*WORK ITEM:* Show every line of the material that follows in which the word "Some" occurs.
▶
(** A queued ticket moves to a phase in which it is still queued. *)
Lemma waiting_inv a k t p c : capacity_inv l a → ad_tickets a !! k = Some t →
  tc_queued t = true → tc_active t = false →
  match p with PQueued | PTenantWait _ | PGlobalWait _ | PReady _ | PLeft => True | _ => False end →
  (∀ s, phase_slot p = Some s → dget (tc_tenant_id t) (cp_tenant_slots (ad_capacity a)) = Some s) →
  c = ad_capacity a <| cp_global := cp_global c |> <| cp_semaphores := cp_semaphores c |> →
  cp_global c = cp_global (ad_capacity a) + Z.b2z (holds_global t) - Z.b2z (holds_global (at_phase p t)) →
  0 ≤ cp_global c → length (cp_semaphores c) = length (cp_semaphores (ad_capacity a)) →
  (∀ s v', cp_semaphores c !! s = Some v' → ∃ v, cp_semaphores (ad_capacity a) !! s = Some v
     ∧ v' = v + Z.b2z (holds_slot s t) - Z.b2z (holds_slot s (at_phase p t)) ∧ 0 ≤ v') →
  capacity_inv l (put_ticket k (at_phase p t) c a).
Proof.
  intros Hinv Hk Hq Ha Hp Hslot Hc Hg Hg0 Hlen Hsem.
  apply (put_inv l a k t (at_phase p t) c Hinv Hk eq_refl); cbn [at_phase tc_queued tc_active tc_phase]; rewrite ?Hq, ?Ha;
    cbn [Z.b2z]; try done; try (rewrite Hc; cbn; try lia; try apply counts_same; by destruct Hinv).
  - unfold ticket_ok. cbn. by destruct p.
  - rewrite Hc. cbn. pose proof (ticket_total a k t Hinv Hk (or_introl Hq)).
    destruct (Z.eqb_spec (in_queue a (tc_tenant_id t) + in_flight a (tc_tenant_id t) + (1 - 1) + (0 - 0)) 0); [lia|done].
Qed.

Lemma discard_spec c f g tenant : counts (cp_queued_by_tenant c) f → counts (cp_inflight_by_tenant c) g →
  0 ≤ f tenant → 0 ≤ g tenant →
  discard_idle_tenant tenant c = c <| cp_tenant_slots := if f tenant + g tenant =? 0
    then ddel tenant (cp_tenant_slots c) else cp_tenant_slots c |>.
Proof.
  intros Hf Hg H1 H2. unfold discard_idle_tenant. rewrite (counts_mem _ _ _ Hf), (counts_mem _ _ _ Hg), !negb_involutive.
  destruct (Z.eqb_spec (f tenant) 0), (Z.eqb_spec (g tenant) 0), (Z.eqb_spec (f tenant + g tenant) 0);
    cbn [andb]; try lia; by destruct c.
Qed.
◀
*OUTPUT BELOW:*
Lemma waiting_inv a k t p c : capacity_inv l a → ad_tickets a !! k = Some t →
  (∀ s, phase_slot p = Some s → dget (tc_tenant_id t) (cp_tenant_slots (ad_capacity a)) = Some s) →
  (∀ s v', cp_semaphores c !! s = Some v' → ∃ v, cp_semaphores (ad_capacity a) !! s = Some v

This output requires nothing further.